Stored data
********

(* ===== verification/DetRun.v ===== *)
(** Runs of a channel of the detailed memory model: accesses in the order of their arrival, and
    the places where the model is not what it means to be. *)
From Stdlib Require Import String Sorted.
From S2P Require Import Prelude DetParams DetAddr DetChannel DetRank DetAccess DetBus.
Import DetParams DetAddr DetChannel DetRank DetAccess DetBus.

Module DetRun.

Section run.
Context (p : MemParam) (id : Z).
Local Notation t := (pt p).

(** The next arrival [a], after the last one [T]: no rank is left without a refresh of its state
    for 2^32 cycles, and the number of refreshes fits 32 bits. *)
Definition next (T a lp : Z) (c : MemChannel) : Prop :=
  1 <= a /\ T <= a /\ 0 <= lp <= a /\ a < 2 ^ 32 * tREFI t /\ forall k, a - lastRefreshCycle (ranks c k) < 2 ^ 32.

(** The addresses that the controller sends to this channel. *)
Definition ours (addr : Z) : Prop := 0 <= addr < capacity p /\ ReturnChannel p addr = Ok id.

(** The channel after accesses in the order of their arrival.  The statistics may look at it in
    between when there is no power down. *)
Inductive reach : Z -> MemChannel -> Prop :=
  | reach_new : reach 0 (newChannel id)
  | reach_access T c addr a lp type lat c' :
      reach T c -> next T a lp c -> ours addr -> LatencySimulate p addr a lp type c = Ok (lat, c') -> reach a c'
  | reach_periodic T c a lp c' :
      reach T c -> next T a lp c -> powerDownCycle (pm p) = 0 -> PeriodicUpdatePower p a lp c = Ok c' -> reach a c'.

Definition no_penalty : Prop := powerDownCycle (pm p) = 0 \/ tXP t = 0.

Record channel_ok (T : Z) (c : MemChannel) : Prop := {
  ch_id : myId c = id;
  ch_time : 0 <= T;
  ch_ranks : forall k, exists Tk, Tk <= T /\ rank_ok p Tk (ranks c k);
  ch_lengths : Forall (fun b => b.2 = b.1 + tTrans t) (bursts c);
  ch_bus : no_penalty -> bus_ok p (accessLog c) (bursts c)
}.

Record run_ok : Prop := {
  ro_timing : timing_ok p;
  ro_addr : addr_ok p;
  ro_depth : 1 <= accessLogDepth (pm p)
}.
Context (Hok : run_ok).

Lemma channel_ok_new : channel_ok 0 (newChannel id).
Proof using Hok.
  split; cbn; try done; [|intros _; apply bus_new]. intros k. exists 0. split; [done|]. apply rank_ok_new, Hok.
Qed.

Lemma chan_access_ok T c addr a lp type : channel_ok T c -> next T a lp c -> ours addr ->
  exists lat c', LatencySimulate p addr a lp type c = Ok (lat, c') /\ channel_ok a c' /\ GetDataDelay p type <= lat.
Proof using Hok.
  intros [Hid HT Hr Hlen Hbus] (H1 & H2 & H3 & H4 & H5) [Haddr Hours].
  destruct (address_map p (ro_addr Hok) addr Haddr) as (ch & l & E1 & _ & (_ & _ & Hrk & Hbk) & _ & E2).
  assert (ch = id) as -> by congruence. unfold LatencySimulate. rewrite E2, Hid, Z.eqb_refl. cbn [mbind res_bind].
  pose proof (rank_width p (ro_addr Hok)) as [_ Hw1]. pose proof (bank_width p (ro_addr Hok)) as [_ Hw2].
  rewrite (proj2 (Z.ltb_lt (rank l) _)), (proj2 (Z.ltb_lt (bank l) _)) by lia. cbn [andb assert_that mbind res_bind].
  destruct (Hr (rank l)) as (Tk & HTk & Hrk1).
  destruct (simulate_rank_spec p (ro_timing Hok) Tk l a lp type (accessLog c) (ranks c (rank l))) as (lat & burst & log & r' & -> & G1 & G2 & G3);
    [done|split; [lia|]; by split|done|done|lia|apply Hok|].
  cbn [mbind res_bind mret res_ret]. eexists _, _. split; [reflexivity|]. split; [|done]. split; cbn.
  - done.
  - lia.
  - intros k. destruct (decide (rank l = k)) as [<-|]; [rewrite fn_lookup_insert; exists a; split; [lia|done]|rewrite fn_lookup_insert_ne by done].
    destruct (Hr k) as (Tk' & ? & ?). exists Tk'. split; [lia|done].
  - constructor; [apply G3|done].
  - intros Hoff. eapply bus_access; [apply Hok|by apply Hbus|exact G3|lia|done].
Qed.

Lemma periodic_ok T c a lp : channel_ok T c -> next T a lp c -> powerDownCycle (pm p) = 0 ->
  exists c', PeriodicUpdatePower p a lp c = Ok c' /\ channel_ok a c'.
Proof using Hok.
  intros Hc (H1 & H2 & H3 & H4 & H5) Hpd. unfold PeriodicUpdatePower.
  assert (Hgen : forall ks d, (forall k, exists Tk, Tk <= a /\ rank_ok p Tk (ranks d k) /\ (k ∈ ks -> timely p Tk a (ranks d k))) -> NoDup ks ->
    exists c', foldM (fun c i => r ← periodic_rank p a lp (ranks c i); mret (mkChannel (myId c) (<[i := r]> (ranks c)) (accessLog c) (bursts c))) d ks = Ok c' /\
      myId c' = myId d /\ accessLog c' = accessLog d /\ bursts c' = bursts d /\ forall k, exists Tk, Tk <= a /\ rank_ok p Tk (ranks c' k)).
  { induction ks as [|i ks IH]; intros d Hd Hnd; cbn [foldM].
    { exists d. split_and!; try done. intros k. destruct (Hd k) as (Tk & ? & ? & _). by exists Tk. }
    apply NoDup_cons in Hnd as [Hni Hnd]. destruct (Hd i) as (Ti & Hle & Hri & Hti). specialize (Hti ltac:(left)).
    assert (Hstep : exists r', periodic_rank p a lp (ranks d i) = Ok r' /\ exists Tk, Tk <= a /\ rank_ok p Tk r').
    { unfold periodic_rank. destruct (_ <? a); [|exists (ranks d i); split; [done|]; by exists Ti].
      destruct (refreshed p (ro_timing Hok) Ti a lp (ranks d i) Hri Hti) as (r1 & r2 & -> & _ & E & G1 & G2 & _); [done|done|]. cbn [mbind res_bind].
      exists r2. split; [exact E|]. exists a. split; [done|]. split_and!; done. }
    destruct Hstep as (r' & -> & Tk & HTk & Hrk). cbn [mbind res_bind mret res_ret].
    destruct (IH (mkChannel (myId d) (<[i := r']> (ranks d)) (accessLog d) (bursts d))) as (c' & -> & G1 & G2 & G3 & G4); [|done|by exists c'].
    intros k. cbn. destruct (decide (i = k)) as [<-|Hik].
    - rewrite fn_lookup_insert. exists Tk. split_and!; done.
    - rewrite fn_lookup_insert_ne by done. destruct (Hd k) as (Tk' & ? & ? & Ht'). exists Tk'. split_and!; try done. intros Hin. apply Ht'. by right. }
  destruct Hc as [Hid HT Hr Hlen Hbus]. destruct (Hgen (seqZ 0 (rankCount (pm p))) c) as (c' & E & G1 & G2 & G3 & G4).
  - intros k. destruct (Hr k) as (Tk & ? & ?). exists Tk. split; [lia|]. split; [done|]. intros _. split; [lia|]. by split.
  - apply NoDup_seqZ.
  - exists c'. split; [exact E|]. split; [congruence|lia|exact G4|by rewrite G3|by rewrite G2, G3].
Qed.

Lemma chan_reach_ok T c : reach T c -> channel_ok T c.
Proof using Hok.
  induction 1 as [|T c addr a lp type lat c' _ IH Hn Ho E|T c a lp c' _ IH Hn Hpd E]; [apply channel_ok_new| |].
  - destruct (chan_access_ok T c addr a lp type IH Hn Ho) as (? & ? & E' & ? & _). rewrite E in E'. injection E' as <- <-. done.
  - destruct (periodic_ok T c a lp IH Hn Hpd) as (? & E' & ?). rewrite E in E'. injection E' as <-. done.
Qed.

Lemma rank_accepted T r : rank_ok p T r -> mergeContinuous (pm p) = false -> is_Some (after p (sent r)).
Proof using. intros ([_ Ha] & _) Hm. destruct (Ha Hm) as (d & Hd & _). by eexists. Qed.

End run.

(** C4: with the parameters of [run_ok] (at least four banks, timings that fit each other),
    whatever accesses to its own addresses a channel of the detailed memory is sent, in the
    order of their arrival and with no 2^32 cycles between refreshes, none fails an
    assertion, and none is faster than the devices are; a look of the statistics at the
    power fails none when there is no power down; and when accesses are not merged
    ([mergeContinuous] is off) the devices of every rank accept the commands: cycle after
    cycle they respect the times between activations, bursts and precharges of a bank and
    of the rank.  Each of the three limits is needed: [two_banks_overrun],
    [standby_counted_twice] and [continues_over_refresh], below. *)
Theorem det_channel_safe p id T c : run_ok p -> reach p id T c ->
  (forall addr a lp type, next p T a lp c -> ours p id addr ->
     exists lat c', LatencySimulate p addr a lp type c = Ok (lat, c') /\ GetDataDelay p type <= lat) /\
  (forall a lp, next p T a lp c -> powerDownCycle (pm p) = 0 -> is_ok (PeriodicUpdatePower p a lp c)) /\
  (mergeContinuous (pm p) = false -> forall k, is_Some (after p (sent (ranks c k)))).
Proof.
  intros Hok Hr. pose proof (chan_reach_ok p id Hok T c Hr) as Hc. split_and!.
  - intros addr a lp type Hn Ho. destruct (chan_access_ok p id Hok T c addr a lp type Hc Hn Ho) as (lat & c' & E & _ & H). by exists lat, c'.
  - intros a lp Hn Hpd. destruct (periodic_ok p id Hok T c a lp Hc Hn Hpd) as (c' & E & _). by exists c'.
  - intros Hm k. destruct (ch_ranks _ _ _ _ Hc k) as (Tk & _ & Hrk). by eapply rank_accepted.
Qed.

(** C20: as long as leaving power down costs nothing, the bursts of all accesses of a channel,
    of which it remembers only the last few, are [tTrans] long and [tRTRS] apart. *)
Theorem det_bus_exclusive p id T c : run_ok p -> no_penalty p -> reach p id T c ->
  Forall (fun b => b.2 = b.1 + tTrans (pt p)) (bursts c) /\
  ForallOrdPairs (fun x y => x.2 + tRTRS (pt p) <= y.1 \/ y.2 + tRTRS (pt p) <= x.1) (bursts c).
Proof.
  intros Hok Hoff Hr. destruct (chan_reach_ok p id Hok T c Hr) as [_ _ _ Hl Hb]. split; [done|]. apply (bo_apart _ _ _ (Hb Hoff)).
Qed.

(** ** Runs *)

Lemma ddr3_run_ok k policy merge : 0 <= k <= 5200 -> run_ok (ddr3 [("mc_spec.powerDownCycle"%string, k)] policy merge).
Proof.
  intros Hk. unfold ddr3. destruct (LoadConfig _ _) as [q|] eqn:E; vm_compute in E; [|done].
  injection E as <-. split; [split|split|]; cbn -[Z.pow]; try lia; try (split; try lia; reflexivity).
  - repeat constructor; lia.
Qed.

Lemma det_channel_safe_witness : let p := ddr3 [("mc_spec.powerDownCycle"%string, 50)] "open" false in
  run_ok p /\ exists lat c, LatencySimulate p 4096 100 0 READ (newChannel 0) = Ok (lat, c) /\ 11 <= lat /\ reach p 0 100 c /\
    forall k, is_Some (after p (sent (ranks c k))).
Proof.
  intros p. assert (Hok : run_ok p) by (apply ddr3_run_ok; lia). split; [exact Hok|].
  assert (Hn : next p 0 100 0 (newChannel 0)) by (split_and!; try (intros; cbn; lia); vm_compute; done).
  assert (Ho : ours p 0 4096) by (split; [vm_compute; split; congruence|reflexivity]).
  destruct (det_channel_safe p 0 0 (newChannel 0) Hok (reach_new p 0)) as (H & _).
  destruct (H 4096 100 0 READ Hn Ho) as (lat & c & E & Hlat).
  assert (Hr : reach p 0 100 c) by (eapply reach_access; [apply reach_new|exact Hn|exact Ho|exact E]).
  exists lat, c. split; [exact E|]. split; [vm_compute in Hlat; destruct lat; try done; lia|]. split; [exact Hr|].
  destruct (det_channel_safe p 0 100 c Hok Hr) as (_ & _ & Hacc). by apply Hacc.
Defined.

Lemma det_bus_exclusive_witness : let p := ddr3 [("mc_spec.powerDownCycle"%string, 0)] "close" false in
  run_ok p /\ no_penalty p /\ exists lat c, LatencySimulate p 4096 100 0 WRITE (newChannel 0) = Ok (lat, c) /\
    Forall (fun b => b.2 = b.1 + 4) (bursts c).
Proof.
  intros p. assert (Hok : run_ok p) by (apply ddr3_run_ok; lia). split; [exact Hok|]. assert (Hoff : no_penalty p) by (left; reflexivity). split; [exact Hoff|].
  assert (Hn : next p 0 100 0 (newChannel 0)) by (split_and!; try (intros; cbn; lia); vm_compute; done).
  assert (Ho : ours p 0 4096) by (split; [vm_compute; split; congruence|reflexivity]).
  destruct (chan_access_ok p 0 Hok 0 (newChannel 0) 4096 100 0 WRITE) as (lat & c & E & _ & _); [by apply channel_ok_new|exact Hn|exact Ho|].
  exists lat, c. split; [exact E|].
  destruct (det_bus_exclusive p 0 100 c Hok Hoff) as [H _]; [eapply reach_access; [apply reach_new|exact Hn|exact Ho|exact E]|]. exact H.
Defined.

(** The accesses [l] in turn: bank, row and rank of channel 0, arrival, type. *)
Fixpoint accesses (p : MemParam) (l : list (Z * Z * Z * Z * MemAccessType)) (c : MemChannel) : res MemChannel :=
  match l with
  | [] => mret c
  | (bk, rw, rk, a, type) :: l =>
      '(_, c) ← LatencySimulate p (rebuild p 0 (mkLoc rw 0 rk bk)) a 0 type c; accesses p l c
  end.

(** The commands of rank 0, the oldest first. *)
Definition commands (c : res MemChannel) : res (list cmd) := c ← c; mret (rev (sent (ranks c 0))).

(** The default configuration has two banks, and no room for the third of the four
    activations that a rank remembers. *)
Lemma two_banks_overrun p : LoadConfig empty_config 64 = Ok p ->
  is_ok (accesses p [(0, 1, 0, 100, READ); (0, 2, 0, 200, READ)] (newChannel 0)) /\
  accesses p [(0, 1, 0, 100, READ); (0, 2, 0, 200, READ); (0, 3, 0, 300, READ)] (newChannel 0) = Fail AssertFailed.
Proof. intros E. vm_compute in E. injection E as <-. split; [eexists; vm_compute; reflexivity|by vm_compute]. Qed.

(** Standby is counted from the last access at each report: two reports' worth of it, and the
    next access fails. *)
Lemma standby_counted_twice : let p := ddr3 [] "close" false in
  (c ← accesses p [(0, 1, 0, 1000, READ)] (newChannel 0); c ← PeriodicUpdatePower p 1070 0 c;
   LatencySimulate p (rebuild p 0 (mkLoc 1 0 0 0)) 1071 1070 READ c) = Fail AssertFailed /\
  is_ok (accesses p [(0, 1, 0, 1000, READ); (0, 1, 0, 1071, READ)] (newChannel 0)).
Proof. split; [by vm_compute|eexists; vm_compute; reflexivity]. Qed.

(** The first access of a rank counts all cycles before it, so one that arrives earlier fails. *)
Lemma earlier_arrival_fails : let p := ddr3 [] "close" false in
  accesses p [(0, 1, 0, 1000, WRITE); (1, 1, 0, 999, READ)] (newChannel 0) = Fail AssertFailed.
Proof. by vm_compute. Qed.

(** A rank that leaves power down sends its burst later than the slot it found, over another
    one. *)
Lemma penalty_overlaps : let p := ddr3 [("mc_spec.capacityMB"%string, 16384)] "close" false in
  (c ← accesses p [(0, 1, 1, 960, READ); (1, 1, 1, 1000, READ); (2, 1, 1, 1001, READ); (0, 1, 0, 1005, READ)] (newChannel 0);
   mret (bursts c)) = Ok [(1029, 1033); (1031, 1035); (1020, 1024); (984, 988)].
Proof. by vm_compute. Qed.

(** The first access after the refresh at cycle 5200, which takes 84 cycles, is not delayed;
    the next one is, by a whole refresh after the first. *)
Lemma first_access_in_refresh : let p := ddr3 [] "open" false in
  commands (accesses p [(0, 1, 0, 100, READ); (1, 2, 0, 5210, READ); (1, 2, 0, 5211, READ)] (newChannel 0)) =
  Ok [Act 0 1 100; Burst 0 1 READ 110; Refresh; Act 1 2 5210; Burst 1 2 READ 5220; Burst 1 2 READ 5322].
Proof. by vm_compute. Qed.

(** With merging, an access after the refresh continues in the row that the refresh closed. *)
Lemma continues_over_refresh : let p := ddr3 [] "close" true in
  commands (accesses p [(0, 1, 0, 5195, READ); (0, 1, 0, 5203, READ)] (newChannel 0)) =
  Ok [Act 0 1 5195; Burst 0 1 READ 5205; Pre 0 5219; Refresh; Keep 0 5203; Burst 0 1 READ 5214; Pre 0 5219].
Proof. by vm_compute. Qed.

(** After a refresh all banks are idle, but the time is divided by their number: of 52000 cycles
    in power down with one of eight banks active at first, not even 12000 are counted. *)
Lemma idle_after_refresh : let p := ddr3 [] "open" false in
  (c ← accesses p [(0, 1, 0, 100, READ); (0, 1, 0, 52100, READ)] (newChannel 0); mret (bg (ranks c 0))) =
  Ok (mkBg 10356 627 43).
Proof. by vm_compute. Qed.

End DetRun.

********

The range runs from the line above containing "of the rank." to the line containing "Lemma det_channel_safe_witness : let", inclusive. Restate those lines word for word and no others.

= Problem solution =
    of the rank.  Each of the three limits is needed: [two_banks_overrun],
    [standby_counted_twice] and [continues_over_refresh], below. *)
Theorem det_channel_safe p id T c : run_ok p -> reach p id T c ->
  (forall addr a lp type, next p T a lp c -> ours p id addr ->
     exists lat c', LatencySimulate p addr a lp type c = Ok (lat, c') /\ GetDataDelay p type <= lat) /\
  (forall a lp, next p T a lp c -> powerDownCycle (pm p) = 0 -> is_ok (PeriodicUpdatePower p a lp c)) /\
  (mergeContinuous (pm p) = false -> forall k, is_Some (after p (sent (ranks c k)))).
Proof.
  intros Hok Hr. pose proof (chan_reach_ok p id Hok T c Hr) as Hc. split_and!.
  - intros addr a lp type Hn Ho. destruct (chan_access_ok p id Hok T c addr a lp type Hc Hn Ho) as (lat & c' & E & _ & H). by exists lat, c'.
  - intros a lp Hn Hpd. destruct (periodic_ok p id Hok T c a lp Hc Hn Hpd) as (c' & E & _). by exists c'.
  - intros Hm k. destruct (ch_ranks _ _ _ _ Hc k) as (Tk & _ & Hrk). by eapply rank_accepted.
Qed.

(** C20: as long as leaving power down costs nothing, the bursts of all accesses of a channel,
    of which it remembers only the last few, are [tTrans] long and [tRTRS] apart. *)
Theorem det_bus_exclusive p id T c : run_ok p -> no_penalty p -> reach p id T c ->
  Forall (fun b => b.2 = b.1 + tTrans (pt p)) (bursts c) /\
  ForallOrdPairs (fun x y => x.2 + tRTRS (pt p) <= y.1 \/ y.2 + tRTRS (pt p) <= x.1) (bursts c).
Proof.
  intros Hok Hoff Hr. destruct (chan_reach_ok p id Hok T c Hr) as [_ _ _ Hl Hb]. split; [done|]. apply (bo_apart _ _ _ (Hb Hoff)).
Qed.

(** ** Runs *)

Lemma ddr3_run_ok k policy merge : 0 <= k <= 5200 -> run_ok (ddr3 [("mc_spec.powerDownCycle"%string, k)] policy merge).
Proof.
  intros Hk. unfold ddr3. destruct (LoadConfig _ _) as [q|] eqn:E; vm_compute in E; [|done].
  injection E as <-. split; [split|split|]; cbn -[Z.pow]; try lia; try (split; try lia; reflexivity).
  - repeat constructor; lia.
Qed.

Lemma det_channel_safe_witness : let p := ddr3 [("mc_spec.powerDownCycle"%string, 50)] "open" false in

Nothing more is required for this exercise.